The third phase where we really insert the vsetvlis needs to agree
with the first phase. If it doesn't we can insert vsetvlis that
invalidate the global analysis.

In the test case there is a VSETVLI in the preheader that sets
SEW=64 and LMUL=1. Inside the loop there is a VADD with SEW=64 and LMUL=1.
This VADD is followed by a store that wants wants SEW=32 LMUL=1/2.
Because it has EEW=32 as part of the opcode the SEW=64 LMUL=1 from the
VADD can be become EMUL=1 for the store. So the first phase determines no
vsetvli is needed.

The third phase manages CurInfo differently than BBInfo.Change from the
first phase. CurInfo is only updated when we see a vsetvli or insert
a vsetvli. This was done to allow predecessor block information from
the global analysis to be applied to multiple instructions. Since the
loop body has no vsetvli we won't update CurInfo for either the VADD
or the VSE. This prevented us from checking the store vsetvli elision
for the VSE resulting in a vsetvli SEW=32 LMUL=1/2 being emitted which
invalidated the global analysis.

To mitigate this, I've added a BBLocalInfo variable that more closely
matches the first phase propagation. This gets updated based on the
VADD and prevents emitting a vsetvli for the store like we did in the
first phase.

I wonder if we should do an earlier phase to handle the load/store case
by adding more pseudo opcodes and changing the SEW/LMUL for those
instructions before the insertion analysis. That might be more robust
than trying to guarantee two phases make the same decision.

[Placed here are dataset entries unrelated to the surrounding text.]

(** The code of the instruction at [k] in [its]: what goes before it, the code
    itself, and behind it that of the next instruction, or [last] at slot [e]. *)
Record arm_placed (vm : ubpf_vm) (its : list item) (locs : gmap Z Z) (e : Z) (last : list item) (k : Z) (inst : ebpf_inst)
    (op : ebpf_op) : Prop := ArmPlaced {
  ap_code : exists a pre code b,
    its = a ++ pre ++ code ++ b /\ locs !! k = Some (code_len (a ++ pre)) /\
    arm_start vm k (code_len a) pre /\ arm_code vm k inst op code /\
    let n := last_slot k inst + 1 in
    n = e /\ b = last \/ n < e /\ arm_next vm locs n (code_len (a ++ pre ++ code)) b;
}.

Lemma arm_placed_app vm its its' locs e last k inst op :
  arm_placed vm its locs e last k inst op -> arm_placed vm (its ++ its') locs e (last ++ its') k inst op.
Proof.
  intros [(a & pre & code & b & -> & Hl & Hs & Hc & Hn)]. constructor.
  exists a, pre, code, (b ++ its'). split_and!; try done; [by rewrite <- !app_assoc |].
  destruct Hn as [[E ->] | [Hlt (pre' & c & -> & Hs' & Hl')]]; [by left | right].
  split; [done |]. exists pre', (c ++ its'). by rewrite <- app_assoc.
Qed.

(** The code of the instruction at slot [e] goes behind all there is. *)
Lemma arm_placed_next vm its locs e e' pre code k inst op :
  arm_placed vm its locs e [] k inst op -> k < e -> e < e' -> arm_start vm e (code_len its) pre ->
  arm_placed vm (its ++ pre ++ code) (<[e := code_len (its ++ pre)]> locs) e' [] k inst op.
Proof.
  intros [(a & pre0 & code0 & b & -> & Hl & Hs & Hc & Hn)] Hk He Hst. constructor.
  exists a, pre0, code0, (b ++ pre ++ code). rewrite lookup_insert_ne by lia. split_and!; try done; [by rewrite <- !app_assoc |].
  right. destruct Hn as [[-> ->] | [Hlt (pre' & c & -> & Hs' & Hl')]].
  - rewrite app_nil_r in *. split; [done |]. exists pre, code. split; [done |]. split; [done |].
    by rewrite lookup_insert_eq, code_len_app.
  - split; [lia |]. exists pre', (c ++ pre ++ code). rewrite lookup_insert_ne by lia. by rewrite <- app_assoc.
Qed.

(** Positions of code recorded in [locs]. *)
Definition locs_ok (its : list item) (locs : gmap Z Z) : Prop :=
  map_Forall (fun _ p => (4 | p) /\ 0 <= p <= code_len its) locs.

Lemma locs_ok_app its its' locs : locs_ok its locs -> locs_ok (its ++ its') locs.
Proof.
  intros H k p Hk. destruct (H k p Hk) as [? ?]. split; [done |]. rewrite code_len_app.
  pose proof (code_len_nonneg its'). lia.
Qed.

(** The code before the first instruction. *)
Lemma main_start vm o pre : usages_typed vm -> arm_start vm 0 o pre -> code_len pre = 12.
Proof.
  intros Hty [Hf | u Hf Hu _ | u Hne _ _]; [by unfold function_start in Hf | | done].
  rewrite code_len_cons. unfold arm_prolog_item. cbn [item_bytes]. rewrite length_arm_prolog by (by eapply usage_typed). done.
Qed.

(** What holds before the turn of the loop for slot [i]. *)
Record arm_inv (vm : ubpf_vm) (prog : list ebpf_inst) (buffer : list Z) (i : Z) (its : list item) (st : jit_state)
    : Prop := ArmInv {
  ai_laid : laid_out buffer its st;
  ai_bytes : code_len its <= 52 + 232 * i;
  ai_slots : forall t, Z.of_nat (slots_in t its) <= 2 + 6 * i;
  ai_items : Forall item_ok its;
  ai_prolog : st.(bpf_function_prolog_size) = if i =? 0 then 0 else 12;
  ai_frame : st.(jstack_size) = 64;
  ai_entry : (4 | st.(entry_loc)) /\ 0 <= st.(entry_loc) <= code_len its;
  ai_main : st.(entry_loc) = 52 /\ (i = 0 -> code_len its = 52) /\ (0 < i -> st.(pc_locs) !! 0 = Some 64);
  ai_locs : locs_ok its st.(pc_locs);
  ai_placed : forall k inst, start prog k -> k < i -> prog !! Z.to_nat k = Some inst ->
    exists op, switch_op inst.(opcode) = Some op /\ arm_placed vm its st.(pc_locs) i [] k inst op;
}.

Lemma arm_fits buffer its st n k :
  laid_out buffer its st -> Forall item_ok its -> Z.of_nat (length buffer) <= ARM_CODE_LIMIT ->
  code_len its + n <= Z.of_nat (length buffer) -> (forall t, Z.of_nat (slots_in t its + k) <= UBPF_MAX_INSTS) ->
  fits buffer its n k.
Proof. intros Hlo Hi Hlim Hn Hk. constructor; [done | done | by apply items_aligned | done]. Qed.

Lemma fetch_fields vm i inst : ubpf_fetch_instruction vm i = Some inst -> signed_fits 16 inst.(offset) /\ signed_fits 32 inst.(imm).
Proof. unfold ubpf_fetch_instruction. intros (w & _ & ->)%fmap_Some. apply inst_of_u64_ok. Qed.

(** ** One turn of the loop *)

Section Code.
Context `{HostEnv} (vm : ubpf_vm) (prog : list ebpf_inst) (Hld : loaded vm prog).

Context (i : Z) (inst : ebpf_inst) (op : ebpf_op) (Hi : 0 <= i) (Hck : inst_checked vm prog i inst op).
Context (Hdst : 0 <= inst.(dst) < 11) (Hsrc : 0 <= inst.(src) < 11).
Context (Hfields : signed_fits 16 inst.(offset) /\ signed_fits 32 inst.(imm)).
#[local] Abbreviation sf := (is_alu64_op inst).
#[local] Abbreviation d := (reg_of inst.(dst)).
#[local] Abbreviation s := (operand_src vm inst op (reg_of inst.(src))).
#[local] Abbreviation tgt := (ebpf_target (jump_target_pc i inst)).

Lemma operand_src_operand : is_operand s.
Proof using Hsrc. unfold operand_src. destruct (in_register _ _ _); [by vm_compute | by apply reg_of_facts]. Qed.

Lemma operand_src_spared : s <> offset_register.
Proof using Hsrc.
  unfold operand_src. destruct (in_register _ _ _); [done |]. intros E. apply (reg_of_spared _ Hsrc). unfold is_scratch. auto.
Qed.

Lemma dst_spared : d <> offset_register.
Proof using Hdst. intros E. apply (reg_of_spared _ Hdst). unfold is_scratch. auto. Qed.

(** The immediate of a store goes into its register at 32 bits. *)
Lemma store_width : is_memory op = true -> in_register vm inst op = true -> sf = false.
Proof using Hck.
  intros Hm Hr%in_register_form. unfold is_alu64_op. rewrite <- (switch_op_sound _ _ (ck_op _ _ _ _ _ Hck)).
  destruct op; try discriminate Hm; done.
Qed.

Fixes the test from D118629.

Diff Detail

Event Timeline

craig.topper created this revision.Jan 31 2022, 4:20 PM
craig.topper requested review of this revision.Jan 31 2022, 4:20 PM
frasercrmck accepted this revision.Feb 1 2022, 1:53 AM

LGTM, thank you! Certainly saved me some time today.

I do think that the cracks are showing in this pass, though. I think spending time making it more robust would benefit us in the long term. If we could get the optimization parts of the pass working as actual optimizations on top of a valid MIR program (rather than as speculative changes on data structures over invalid MIR), that'd be a good thing. Might help make it more maintainable too.

llvm/lib/Target/RISCV/RISCVInsertVSETVLI.cpp
1002

Missing a word here, perhaps?

This revision is now accepted and ready to land.Feb 1 2022, 1:53 AM
This revision was landed with ongoing or failed builds.Feb 1 2022, 7:37 AM
This revision was automatically updated to reflect the committed changes.